First-line temozolomide combined with bevacizumab in metastatic melanoma: a multicentre phase II trial (SAKK 50/07)

Journal Paper/Review - Apr 28, 2011

PubMed
Doi

Citation
von Moos R, Dummer R, Schönewolf N, Mamot C, Mjhic-Probst D, Schraml P, Moch H, Schläppi M, Cathomas R, Michielin O, Ochsenbein A, Gillessen S, Goldinger S, Simcock M, Seifert B, on behaalf of the Swiss Group for Clinical Cancer Research (SAKK). First-line temozolomide combined with bevacizumab in metastatic melanoma: a multicentre phase II trial (SAKK 50/07). Ann Oncol 2011; 23:531-6.
Type
Journal Paper/Review (English)
Journal
Ann Oncol 2011; 23
Publication Date
Apr 28, 2011
Issn Electronic
1569-8041
Pages
531-6
Brief description/objective

BACKGROUND
Oral temozolomide has shown similar efficacy to dacarbazine in phase III trials with median progression-free survival (PFS) of 2.1 months. Bevacizumab has an inhibitory effect on the proliferation of melanoma and sprouting endothelial cells. We evaluated the addition of bevacizumab to temozolomide to improve efficacy in stage IV melanoma.

PATIENTS AND METHODS
Previously untreated metastatic melanoma patients with Eastern Cooperative Oncology Group performance status of two or more were treated with temozolomide 150 mg/m(2) days 1-7 orally and bevacizumab 10 mg/kg body weight i.v. day 1 every 2 weeks until disease progression or unacceptable toxicity. The primary end point was disease stabilisation rate [complete response (CR), partial response (PR) or stable disease (SD)] at week 12 (DSR12); secondary end points were best overall response, PFS, overall survival (OS) and adverse events.

RESULTS
Sixty-two patients (median age 59 years) enrolled at nine Swiss centres.

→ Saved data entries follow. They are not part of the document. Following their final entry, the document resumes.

(** * Weekly compilation pipeline (shared-infra/weekly-compilation.py)

    A shallow embedding of the incremental collection-and-compilation
    pipeline: checkpoint store, deduplication gate, collectors, exclusivity
    validator, compiler, bundle checksum, retention cleanup and [main].

    Conventions.
    - A Python [str] is a [string] whose characters are code points below
      256; a Python [bytes] is a [list byte]; [encode_utf8] is [str.encode].
    - A [pathlib.Path] is the list of its parts; an absolute path starts
      with the part ["/"].
    - Python dictionaries with heterogeneous values (file entries, source
      records, the manifest) are JSON values whose objects are association
      lists in insertion order.
    - Statements that can raise run in a state-and-exception monad over the
      record [State]; which I/O operations fail is read from the record
      [Faults], so every definition stays executable. *)

From Stdlib Require Import ZArith Ascii List Lia Bool.
From Stdlib.Strings Require Import Byte.
From stdpp Require Import base gmap strings list sorting pretty.

(* ===================================================================== *)
(** ** Bytes, text and SHA-256 *)
(* ===================================================================== *)

Module Sha256.
Local Open Scope Z_scope.

(** Words are 32-bit unsigned integers carried in [Z]. *)
Definition w32 (x : Z) : Z := Z.land x 0xFFFFFFFF.
Definition add32 (x y : Z) : Z := w32 (x + y).
Definition rotr (n x : Z) : Z :=
  Z.lor (Z.shiftr x n) (w32 (Z.shiftl x (32 - n))).
Definition not32 (x : Z) : Z := Z.lxor x 0xFFFFFFFF.

Definition Ch (x y z : Z) := Z.lxor (Z.land x y) (Z.land (not32 x) z).
Definition Maj (x y z : Z) :=
  Z.lxor (Z.lxor (Z.land x y) (Z.land x z)) (Z.land y z).
Definition Sigma0 x := Z.lxor (Z.lxor (rotr 2 x) (rotr 13 x)) (rotr 22 x).
Definition Sigma1 x := Z.lxor (Z.lxor (rotr 6 x) (rotr 11 x)) (rotr 25 x).
Definition sigma0 x := Z.lxor (Z.lxor (rotr 7 x) (rotr 18 x)) (Z.shiftr x 3).
Definition sigma1 x := Z.lxor (Z.lxor (rotr 17 x) (rotr 19 x)) (Z.shiftr x 10).

(** The first 64 primes. *)
Definition is_prime (n : Z) : bool :=
  (1 <? n) && forallb (λ d, (n <? d * d) || negb (n mod d =? 0)) (Z.of_nat <$> seq 2 17).
Definition primes : list Z := filter (λ n, is_prime n = true) (Z.of_nat <$> seq 2 310).

(** Integer cube root, one bit at a time from bit [bits - 1] down. *)
Fixpoint cube_root_bits (bits : nat) (n acc : Z) : Z :=
  match bits with
  | O => acc
  | S k =>
      let c := acc + 2 ^ Z.of_nat k in
      if c * c * c <=? n then cube_root_bits k n c else cube_root_bits k n acc
  end.

(** Round constants: the first 32 bits of the fractional parts of the
    cube roots of the first 64 primes. *)
Definition K : list Z :=
  Eval vm_compute in (λ p, w32 (cube_root_bits 40 (p * 2 ^ 96) 0)) <$> primes.

(** Initial hash value: the same of the square roots of the first 8. *)
Definition H0 : list Z :=
  Eval vm_compute in (λ p, w32 (Z.sqrt (p * 2 ^ 64))) <$> take 8 primes.

Definition byteZ (b : byte) : Z := Z.of_N (Byte.to_N b).

(** Big-endian bytes of [x], [n] of them. *)
Fixpoint be_bytes (n : nat) (x : Z) : list Z :=
  match n with
  | O => []
  | S k => Z.land (Z.shiftr x (8 * Z.of_nat k)) 0xFF :: be_bytes k x
  end.

Definition padding (len : nat) : list Z :=
  let r := ((len + 1) mod 64)%nat in
  let zeros := (if (r <=? 56)%nat then 56 - r else 120 - r)%nat in
  0x80 :: repeat 0 zeros ++ be_bytes 8 (8 * Z.of_nat len).

Fixpoint words (fuel : nat) (bs : list Z) : list Z :=
  match fuel, bs with
  | S f, b0 :: b1 :: b2 :: b3 :: rest =>
      Z.lor (Z.shiftl b0 24) (Z.lor (Z.shiftl b1 16) (Z.lor (Z.shiftl b2 8) b3))
      :: words f rest
  | _, _ => []
  end.

Definition nthZ (l : list Z) (i : nat) : Z := nth i l 0.

(** Message schedule: [n] further words appended to [w]. *)
Fixpoint schedule (n : nat) (w : list Z) : list Z :=
  match n with
  | O => w
  | S k =>
      let t := length w in
      let x := add32 (add32 (sigma1 (nthZ w (t - 2))) (nthZ w (t - 7)))
                     (add32 (sigma0 (nthZ w (t - 15))) (nthZ w (t - 16))) in
      schedule k (w ++ [x])
  end.

Definition round (s : list Z) (kw : Z * Z) : list Z :=
  match s with
  | [a; b; c; d; e; f; g; h] =>
      let t1 := add32 (add32 (add32 h (Sigma1 e)) (add32 (Ch e f g) (fst kw))) (snd kw) in
      let t2 := add32 (Sigma0 a) (Maj a b c) in
      [add32 t1 t2; a; b; c; add32 d t1; e; f; g]
  | _ => s
  end.

Definition compress (h : list Z) (block : list Z) : list Z :=
  let w := schedule 48 block in
  let s := fold_left round (combine K w) h in
  map (fun p => add32 (fst p) (snd p)) (combine h s).

Fixpoint blocks (fuel : nat) (ws : list Z) : list (list Z) :=
  match fuel, ws with
  | _, [] => []
  | O, _ => []
  | S f, _ => firstn 16 ws :: blocks f (skipn 16 ws)
  end.

Definition digest_words (msg : list byte) : list Z :=
  let bs := map byteZ msg ++ padding (length msg) in
  let ws := words (length bs) bs in
  fold_left compress (blocks (length ws) ws) H0.

Definition hex_digit (n : Z) : ascii :=
  if n <? 10 then ascii_of_N (Z.to_N (48 + n)) else ascii_of_N (Z.to_N (87 + n)).

Fixpoint hex_of (n : nat) (x : Z) : string :=
  match n with
  | O => EmptyString
  | S k => String (hex_digit (Z.land (Z.shiftr x (4 * Z.of_nat k)) 0xF)) (hex_of k x)
  end.

(** [hashlib.sha256(msg).hexdigest()] *)
Definition hexdigest (msg : list byte) : string :=
  String.concat EmptyString (map (hex_of 8) (digest_words msg)).

End Sha256.

(** [str.encode()]: UTF-8 of a text whose code points are below 256. *)
Definition encode_char (c : ascii) : list byte :=
  let n := N_of_ascii c in
  if (n <? 128)%N then [byte_of_ascii c]
  else
    match Byte.of_N (192 + N.shiftr n 6), Byte.of_N (128 + N.land n 63) with
    | Some hi, Some lo => [hi; lo]
    | _, _ => []
    end.

Fixpoint encode_utf8 (s : string) : list byte :=
  match s with
  | EmptyString => []
  | String c r => encode_char c ++ encode_utf8 r
  end.



(** A [hashlib] object: the bytes fed so far; [hexdigest] hashes them all. *)
Module Hashlib.
Definition t := list byte.
Definition sha256 : t := [].
Definition update (h : t) (chunk : list byte) : t := h ++ chunk.
Definition hexdigest (h : t) : string := Sha256.hexdigest h.
End Hashlib.

(** [iter(lambda: f.read(n), b)] with [b] the empty bytes: the successive chunks of at most [n]
    bytes of an open file, up to the first empty read. *)
Fixpoint read_chunks_fuel (fuel n : nat) (content : list byte) : list (list byte) :=
  match fuel with
  | O => []
  | S k =>
      match take n content with
      | [] => []
      | chunk => chunk :: read_chunks_fuel k n (drop n content)
      end
  end.

Definition read_chunks (n : nat) (content : list byte) : list (list byte) :=
  read_chunks_fuel (length content) n content.

(** Feeding a file chunk by chunk to a hash object. *)
Definition hash_file_into (h : Hashlib.t) (n : nat) (content : list byte) : Hashlib.t :=
  fold_left Hashlib.update (read_chunks n content) h.
(** ** The report loop *)

(** The loop prints a line and removes an element at every turn while the
    line number stays below what is left in the queue. *)
Lemma report_loop_length (k : nat) (g : Graph) :
  forall (i : Z) (lista : Queue) (out : list ReportLine),
  report_loop k g i lista = Ok out ->
  Z.of_nat (length out) = Z.max 0 ((Queue_Len lista - i + 1) / 2).
Proof.
  induction k as [|k IH]; intros i lista out H; simpl in H; [discriminate |].
  destruct (i <? Queue_Len lista) eqn:E.
  - apply Z.ltb_lt in E. inv_run H. destruct a as [guardado lista'].
    do 4 inv_run H. injection H as <-.
    unfold Queue_Dequeue in Ha. destruct (q_items lista) as [|h rest] eqn:Eq;
      [discriminate |]. injection Ha as <- <-.
    apply IH in Ha3. simpl length. rewrite Nat2Z.inj_succ, Ha3.
    unfold Queue_Len in *. rewrite Eq in E. rewrite Eq. simpl q_items.
    simpl length in *. rewrite Nat2Z.inj_succ in *.
    assert (Hd : (Z.succ (Z.of_nat (length rest)) - i + 1) / 2
                 = (Z.of_nat (length rest) - (i + 1) + 1) / 2 + 1).
    { rewrite <- Z.div_add by lia. f_equal. lia. }
    rewrite Hd.
    assert (0 <= (Z.of_nat (length rest) - (i + 1) + 1) / 2)
      by (apply Z.div_pos; lia).
    lia.
  - apply Z.ltb_ge in E. injection H as <-. simpl.
    assert ((Queue_Len lista - i + 1) / 2 <= 0); [| lia].
    assert (Queue_Len lista - i + 1 <= 1) by lia.
    assert ((Queue_Len lista - i + 1) / 2 <= 1 / 2)
      by (apply Z.div_le_mono; lia).
    change (1 / 2) with 0 in *. lia.
Qed.

Lemma report_loop_runs (g : Graph) (k : nat) :
  forall i lista,
  0 <= i ->
  (forall key, In key (q_items lista) ->
     exists s x, Graph_GetVertexByKey g key = Ok (Some s) /\ load g s = Ok x) ->
  (length (q_items lista) < k)%nat ->
  exists out, report_loop k g i lista = Ok out.
Proof.
  induction k as [|k IH]; intros i lista Hi Hkeys Hk; [lia |].
  cbn [report_loop]. destruct (i <? Queue_Len lista) eqn:E; [| eauto].
  unfold Queue_Dequeue. destruct (q_items lista) as [|h rest] eqn:Eq.
  - apply Z.ltb_lt in E. unfold Queue_Len in E. rewrite Eq in E.
    simpl in E. lia.
  - cbn [bind].
    destruct (Hkeys h ltac:(now left)) as (s & x & Hs & Hx).
    rewrite Hs. cbn [bind deref]. rewrite Hx. cbn [bind].
    destruct (IH (i + 1) {| q_items := rest; q_capacity := q_capacity lista |})
      as [out Hout].
    + lia.
    + intros key Hin. apply Hkeys. now right.
    + simpl in *. lia.
    + rewrite Hout. cbn [bind]. eauto.
Qed.
Lemma graph9_edge_cases clues u v :
  Nx.has_edge (Sudoku.make_sudoku_graph clues) u v →
  (0 ≤ u < 81 ∧ 0 ≤ v < 81 ∧ Sudoku.adjacent u v = true) ∨
  (∃ y1 y2, (u, y1) ∈ clues ∧ (v, y2) ∈ clues ∧ y1 ≠ y2).
Proof.
  unfold Nx.has_edge, Sudoku.make_sudoku_graph. cbv zeta.
  intros [Hedge | Hclue]%clue_edges; [left | by right].
  apply grid_edges in Hedge;
    [exact Hedge | apply adjacent9_sym | apply adjacent9_irrefl].
Qed.

End ProperColouring9.

(** A proper colouring with at most nine colours, of the graph of clues
    that carry every digit of 1..9, is decoded to a grid of cost 0 with
    the clues in place. *)
Lemma decode9_proper
    (coloring : gmap Z Py.label) (clues : list clue) (palette : list Py.label) :
  (∀ v, 1 ≤ v ≤ 9 → ∃ x, (x, v) ∈ clues) →
  (length palette ≤ 9)%nat →
  (∀ u, u ∈ Nx.nodes (Sudoku.make_sudoku_graph clues) →
        ∃ c, coloring !! u = Some c ∧ c ∈ palette) →
  (∀ u v, Nx.has_edge (Sudoku.make_sudoku_graph clues) u v →
          coloring !! u ≠ coloring !! v) →
  Sudoku.cost (Sudoku.decode coloring clues) = mret 0 ∧
  (∀ i v, (i, v) ∈ clues → 0 ≤ i < 81 →
          Py.getitem (Sudoku.decode coloring clues) i = mret v) ∧
  (∀ i, 0 ≤ i < 81 →
        ∃ v x, Py.getitem (Sudoku.decode coloring clues) i = mret v ∧
               (x, v) ∈ clues ∧ coloring !! x = coloring !! i).
Proof.
  intros Hcover Hpal Hnodes Hproper.
  unfold Sudoku.make_sudoku_graph in Hnodes, Hproper. cbv zeta in Hnodes, Hproper.
  assert (∃ x1 x2, (x1, 1) ∈ clues ∧ (x2, 2) ∈ clues) as Htwo.
  { destruct (Hcover 1) as [x1 ?]; [lia|]. destruct (Hcover 2) as [x2 ?]; [lia|].
    by exists x1, x2. }
  destruct (proper_on_clues coloring clues palette _ Htwo Hnodes Hproper)
    as [Hcol Hdiff].
  assert (NoDup (seqZ 1 9)) as Hnd by apply NoDup_seqZ.
  assert (∀ v, v ∈ seqZ 1 9 → ∃ x, (x, v) ∈ clues) as Hcover'.
  { intros v Hv%elem_of_seqZ. apply Hcover. lia. }
  assert (length palette ≤ length (seqZ 1 9))%nat as Hpal'
    by (rewrite length_seqZ; lia).
  assert (∀ i, 0 ≤ i < 81 →
            ∃ c w x, coloring !! i = Some c ∧ c ∈ palette ∧
                     Sudoku.decode_lookup coloring clues !! c = Some w ∧
                     (x, w) ∈ clues ∧ coloring !! x = Some c) as Hcell.
  { intros i Hi. destruct (Hnodes i) as (c & Hc & Hp).
    { apply nodes_add_clue_edges. left.
      apply grid_nodes;
        [apply adjacent9_sym | apply adjacent9_neighbour
        | apply adjacent9_irrefl | done]. }
    destruct (palette_decoded coloring clues palette (seqZ 1 9)
                Hnd Hcover' Hpal' Hcol Hdiff c Hp) as (w & x & ? & ? & ?).
    by exists c, w, x. }
  split; [|split].
  - rewrite cost_filter by apply decode_length.
    rewrite List_filter_none; [done|].
    intros [i j] (Hij & Hj & Hadj)%elem_of_adjacent_pairs. cbn [fst snd].
    rewrite !decode_lookup_total by lia.
    destruct (Hcell i) as (ci & wi & _ & Hci & Hpi & Hwi & _); [lia|].
    destruct (Hcell j) as (cj & wj & _ & Hcj & Hpj & Hwj & _); [lia|].
    unfold Py.dict_get. rewrite Hci, Hcj. cbn. rewrite Hwi, Hwj. cbn.
    apply Z.eqb_neq. intros <-.
    apply (colours_decoded_apart coloring clues palette (seqZ 1 9)
             Hnd Hcover' Hpal' Hcol Hdiff ci cj wi); [done..| |done|done].
    intros <-. apply (Hproper i j); [|by rewrite Hci, Hcj].
    unfold Nx.has_edge. apply clue_edges. left.
    apply grid_edges; [apply adjacent9_sym | apply adjacent9_irrefl|].
    split; [lia|]. split; [lia | done].
  - intros i v Hclue Hi. rewrite decode_getitem by done.
    destruct (clue_decoded coloring clues palette (seqZ 1 9)
                Hnd Hcover' Hpal' Hcol Hdiff i v Hclue) as (c & Hc & Hv).
    unfold Py.dict_get. rewrite Hc. cbn. by rewrite Hv.
  - intros i Hi. destruct (Hcell i Hi) as (c & w & x & Hc & _ & Hw & Hx & Hxc).
    exists w, x. rewrite decode_getitem by done.
    unfold Py.dict_get. rewrite Hc. cbn. rewrite Hw. cbn. by rewrite Hxc.
Qed.

(** X12.  The reduction is sound.  Take a clue list that carries every
    digit of 1..9 (as [make_clues] provides) and a proper colouring of its
    constraint graph with at most nine colours: every node has a colour
    of the palette and the two ends of an edge have different colours.
    Then the decoded grid has cost 0, every clue on the grid is decoded
    to its own digit, and every cell is decoded to the digit of a clue of
    the same colour, never through the fallback. *)
Theorem proper_colouring_decoded
    (coloring : gmap Z Py.label) (clues : list clue) (palette : list Py.label) :
  (∀ v, 1 ≤ v ≤ 9 → ∃ x, (x, v) ∈ clues) →
  (length palette ≤ 9)%nat →
  (∀ u, u ∈ Nx.nodes (Sudoku.make_sudoku_graph clues) →
        ∃ c, coloring !! u = Some c ∧ c ∈ palette) →
  (∀ u v, Nx.has_edge (Sudoku.make_sudoku_graph clues) u v →
          coloring !! u ≠ coloring !! v) →
  Sudoku.cost (Sudoku.decode coloring clues) = mret 0 ∧
  (∀ i v, (i, v) ∈ clues → 0 ≤ i < 81 →
          Py.getitem (Sudoku.decode coloring clues) i = mret v) ∧
  (∀ i, 0 ≤ i < 81 →
        ∃ v x, Py.getitem (Sudoku.decode coloring clues) i = mret v ∧
               (x, v) ∈ clues ∧ coloring !! x = coloring !! i).
Proof.
  intros Hcover Hpal Hnodes Hproper.
  exact (decode9_proper coloring clues palette Hcover Hpal Hnodes Hproper).
Qed.

(** A solved grid taken as a colouring (colour [n] for the digit [n]),
    with the clues of its first row. *)
Section SolvedGrid.

Local Abbreviation solved :=
  [5;3;4;6;7;8;9;1;2;  6;7;2;1;9;5;3;4;8;  1;9;8;3;4;2;5;6;7;
   8;5;9;7;6;1;4;2;3;  4;2;6;8;5;3;7;9;1;  7;1;3;9;2;4;8;5;6;
   9;6;1;5;3;7;2;8;4;  2;8;7;4;1;9;6;3;5;  3;4;5;2;8;6;1;7;9].
Local Abbreviation solved_colouring :=
  (list_to_map (zip (seqZ 0 81) (Py.LInt <$> solved)) : gmap Z Py.label).
Local Abbreviation row_clues :=
  ([(0, 5); (1, 3); (2, 4); (3, 6); (4, 7); (5, 8); (6, 9); (7, 1); (8, 2)]
   : list clue).

Lemma solved_cells u :
  0 ≤ u < 81 → ∃ n, solved_colouring !! u = Some (Py.LInt n) ∧ 1 ≤ n ≤ 9.
Proof.
  intros Hu.
  assert (forallb (λ u, match solved_colouring !! u with
                        | Some (Py.LInt n) => (1 <=? n) && (n <=? 9)
                        | _ => false
                        end) (seqZ 0 81) = true) as Hall
    by (vm_compute; reflexivity).
  rewrite forallb_forall in Hall.
  assert (In u (seqZ 0 81)) as Hin
    by (apply list_elem_of_In, elem_of_seqZ; lia).
  apply Hall in Hin. revert Hin.
  generalize (solved_colouring !! u). intros [[n|]|] Hin; try discriminate.
  exists n. split; [reflexivity | lia].
Qed.

Lemma solved_proper u v :
  0 ≤ u < 81 → 0 ≤ v < 81 → Sudoku.adjacent u v = true →
  solved_colouring !! u ≠ solved_colouring !! v.
Proof.
  intros Hu Hv Hadj.
  assert (forallb (λ u, forallb (λ v,
            implb (Sudoku.adjacent u v)
                  match solved_colouring !! u, solved_colouring !! v with
                  | Some (Py.LInt n), Some (Py.LInt m) => negb (n =? m)
                  | _, _ => false
                  end) (seqZ 0 81)) (seqZ 0 81) = true) as Hall
    by (vm_compute; reflexivity).
  rewrite forallb_forall in Hall.
  assert (In u (seqZ 0 81)) as Hin
    by (apply list_elem_of_In, elem_of_seqZ; lia).
  apply Hall in Hin. rewrite forallb_forall in Hin.
  assert (In v (seqZ 0 81)) as Hin'
    by (apply list_elem_of_In, elem_of_seqZ; lia).
  apply Hin in Hin'. rewrite Hadj in Hin'. revert Hin'.
  generalize (solved_colouring !! u) (solved_colouring !! v).
  intros [[n|]|] [[m|]|]; cbn [implb]; try discriminate.
  intros Hnm%negb_true_iff%Z.eqb_neq. congruence.
Qed.

Lemma row_clues_cells x v :
  (x, v) ∈ row_clues → 0 ≤ x < 9 ∧ solved !! Z.to_nat x = Some v.
Proof.
  intros Hxv.
  repeat (apply elem_of_cons in Hxv as [Hxv|Hxv];
          [injection Hxv as -> ->; split; [lia | reflexivity]|]).
  by apply elem_of_nil in Hxv.
Qed.

Lemma row_clues_cover v : 1 ≤ v ≤ 9 → ∃ x, (x, v) ∈ row_clues.
Proof.
  intros Hv. assert (Hin : v ∈ seqZ 1 9) by (apply elem_of_seqZ; lia).
  clear Hv. cbv in Hin.
  repeat (apply elem_of_cons in Hin as [-> | Hin];
          [eexists; by repeat constructor|]).
  by apply elem_of_nil in Hin.
Qed.

Lemma solved_nodes u :
  u ∈ Nx.nodes (Sudoku.make_sudoku_graph row_clues) →
  ∃ c, solved_colouring !! u = Some c ∧ c ∈ Py.LInt <$> seqZ 1 9.
Proof.
  intros Hu.
  assert (0 ≤ u < 81) as Hrange.
  { apply graph9_node_cases in Hu as [Hu | (y & Hin)]; [exact Hu|].
    apply row_clues_cells in Hin. lia. }
  clear Hu. destruct (solved_cells u Hrange) as (n & Hn & Hn9).
  exists (Py.LInt n).
  split; [exact Hn|]. apply list_elem_of_fmap_2, elem_of_seqZ. lia.
Qed.
Lemma mapEdges_seenPaths (st st' : Store) (sp sp' : list string)
    (edges : list Edge) (its : list item) (p : string) :
  mapEdges lib st sp edges = Ok (its, sp', st') -> p ∈ sp' ->
  p ∈ sp
  \/ exists c n, ArbNode c ∈ its /\ st !! c = Some n /\ n_path n = p.
Proof.
  revert st sp its. induction edges as [|e edges IH]; intros st sp its H Hp.
  { simpl in H. simplify_eq. auto. }
  simpl in H. bind_inv H as r1 Hr1. destruct r1 as [[it sp1] st1].
  bind_inv H as r2 Hr2. destruct r2 as [[its' sp2] st2]. simplify_eq.
  destruct (IH _ _ _ Hr2 Hp) as [Hp1|(c & n1 & Hc & Hn1 & Hpath)].
  - destruct (mapEdgesToNodes_seenPaths _ _ _ _ _ _ _ Hr1 Hp1)
      as [?|(c & n & -> & Hn & Hpath)]; [auto|].
    right. exists c, n. split; [apply elem_of_cons; auto|done].
  - apply mapEdgesToNodes_Ok in Hr1 as [_ Hframe].
    destruct (Forall2_lookup_r _ _ _ _ _ Hframe Hn1) as (n & Hn & Hsh).
    destruct (sameShape_fields _ _ Hsh) as (_ & Hpath' & _).
    right. exists c, n. split; [apply elem_of_cons; auto|].
    split; [done|congruence].
Qed.

(** An extraneous child of a node is among its children in the walk, when
    paths tell the nodes apart. *)
Lemma getChildren_extraneous (st0 : Store) (a b : addr) (w w' : Walk)
    (kids : list item) (node child : Node) :
  pathsDistinct st0 -> frame st0 (w_store w) ->
  getChildren lib opts (ArbNode a) w = Ok (kids, w') ->
  st0 !! a = Some node -> b ∈ n_children node -> st0 !! b = Some child ->
  n_extraneous child = true ->
  ArbNode b ∈ kids.
Proof.
  intros Hpaths Hframe H Hnode0 Hb Hchild0 Hext. unfold getChildren in H.
  bind_inv H as node1 Hnode1. bind_inv H as target Htarget.
  bind_inv H as edges1 Hedges1.
  bind_inv H as r Hmap. destruct r as [[nodes sp] st'].
  bind_inv H as node' Hnode'. apply deref_Ok in Hnode'.
  bind_inv H as extra Hextra. simplify_eq.
  rewrite sort_perm. apply elem_of_app.
  pose proof Hmap as [Hframe' _]%mapEdges_Ok.
  pose proof (frame_trans _ _ _ Hframe Hframe') as Hframe2.
  unfold appendExtraneousChildren in Hextra.
  bind_inv Hextra as kept Hkept. simplify_eq.
  pose proof (Forall2_lookup_lr _ _ _ _ _ _ Hframe2 Hnode0 Hnode') as Hsh.
  destruct (sameShape_fields _ _ Hsh) as (_ & _ & _ & _ & Hch & _).
  rewrite <- Hch in Hb.
  destruct (filterM_Ok_elem _ _ _ Hkept _ Hb) as (keep & Hkeep & Hin).
  bind_inv Hkeep as child' Hchild'. apply deref_Ok in Hchild'.
  pose proof (Forall2_lookup_lr _ _ _ _ _ _ Hframe2 Hchild0 Hchild') as Hshc.
  destruct (sameShape_fields _ _ Hshc)
    as (_ & Hpath & _ & _ & _ & _ & _ & Hx & _).
  rewrite Hx, Hext, andb_true_r in Hkeep. injection Hkeep as Hkeep.
  destruct keep.
  { right. apply list_elem_of_fmap. exists b. auto. }
  left. apply negb_false_iff, bool_decide_eq_true in Hkeep.
  destruct (mapEdges_seenPaths _ _ _ _ _ _ _ Hmap Hkeep)
    as [?%elem_of_nil|(c & n & Hc & Hn & Hpc)]; [done|].
  destruct (Forall2_lookup_r _ _ _ _ _ Hframe Hn) as (n0 & Hn0 & Hshn).
  destruct (sameShape_fields _ _ Hshn) as (_ & Hpn & _).
  by rewrite <- (Hpaths c b n0 child Hn0 Hchild0) by congruence.
Qed.
(** * Verification of the text-to-ZIP converter (fileProcessing)

    The development embeds the two core functions of the converter,
    [convertTextToZipBlob] and [getZipFileList], together with the platform
    primitives they call ([String.prototype.split], [atob], [DataView],
    [Uint8Array.prototype.subarray], [TextDecoder]), and proves the
    properties stated for them.

    Conventions of the embedding:
    - a JavaScript string is the list of its UTF-16 code units ([N]);
    - a byte buffer is a [list byte];
    - offsets and lengths are [Z] (every number the code computes is an
      integer far below 2^53, so IEEE doubles are exact on them);
    - a JavaScript exception is the [Throw] case of [result]. *)

From Stdlib Require Import String Ascii.
From Stdlib Require Import Strings.Byte.
From Stdlib Require Import DecimalString.
From Stdlib Require Import List NArith ZArith Bool Lia.
Import ListNotations.

(** ** Exceptions and the result monad *)

Inductive exn : Type :=
| Error (message : string)
| RangeError
| InvalidCharacterError.

Inductive result (A : Type) : Type :=
| Ok (a : A)
| Throw (e : exn).

Arguments Ok {A} a.
Arguments Throw {A} e.

Definition bind {A B : Type} (c : result A) (k : A -> result B) : result B :=
  match c with
  | Ok a => k a
  | Throw e => Throw e
  end.

(** [try { body } catch (error) { handler }] *)
Definition try_catch {A : Type} (body : result A) (handler : exn -> result A)
  : result A :=
  match body with
  | Ok a => Ok a
  | Throw e => handler e
  end.

Notation "x <- c ;; k" := (bind c (fun x => k))
  (at level 61, c at next level, right associativity).

(** ** JavaScript strings *)

Module JSString.
Local Open Scope N_scope.

Definition code_unit := N.
Definition jsstring := list code_unit.

(** A string literal of ASCII characters. *)
Definition lit (s : string) : jsstring :=
  map N_of_ascii (list_ascii_of_string s).

Definition LF : code_unit := 10.
Definition CR : code_unit := 13.

(** The class [\s] of ECMAScript regular expressions: WhiteSpace and
    LineTerminator code points. *)
Definition is_whitespace (c : code_unit) : bool :=
  (c =? 0x09) || (c =? 0x0A) || (c =? 0x0B) || (c =? 0x0C) || (c =? 0x0D)
  || (c =? 0x20) || (c =? 0xA0) || (c =? 0x1680)
  || ((0x2000 <=? c) && (c <=? 0x200A))
  || (c =? 0x2028) || (c =? 0x2029) || (c =? 0x202F) || (c =? 0x205F)
  || (c =? 0x3000) || (c =? 0xFEFF).

Definition starts_with_LF (s : jsstring) : bool :=
  match s with
  | c :: _ => c =? LF
  | [] => false
  end.

Definition push_front (c : code_unit) (ls : list jsstring) : list jsstring :=
  match ls with
  | l :: rest => (c :: l) :: rest
  | [] => [[c]]
  end.

(** [s.split(/\r?\n/)]: a line ends at every LF; a CR directly before that
    LF belongs to the separator.  The last piece is kept even when empty,
    so the result always has at least one element. *)
Fixpoint split_lines (s : jsstring) : list jsstring :=
  match s with
  | [] => [[]]
  | c :: rest =>
      if c =? LF then [] :: split_lines rest
      else if (c =? CR) && starts_with_LF rest then split_lines rest
      else push_front c (split_lines rest)
  end.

DSR12 was 52% (PR: 10 patients and SD: 22 patients). Confirmed overall response rate was 16.1% (CR: 1 patient and PR: 9 patients). Median PFS and OS were 4.2 and 9.6 months. OS (12.0 versus 9.2 months; P = 0.014) was higher in BRAF V600E wild-type patients.

CONCLUSIONS
The primary end point was surpassed showing promising activity of this bevacizumab/temozolomide combination with a favourable toxicity profile. Response and OS were significantly higher in BRAF wild-type patients.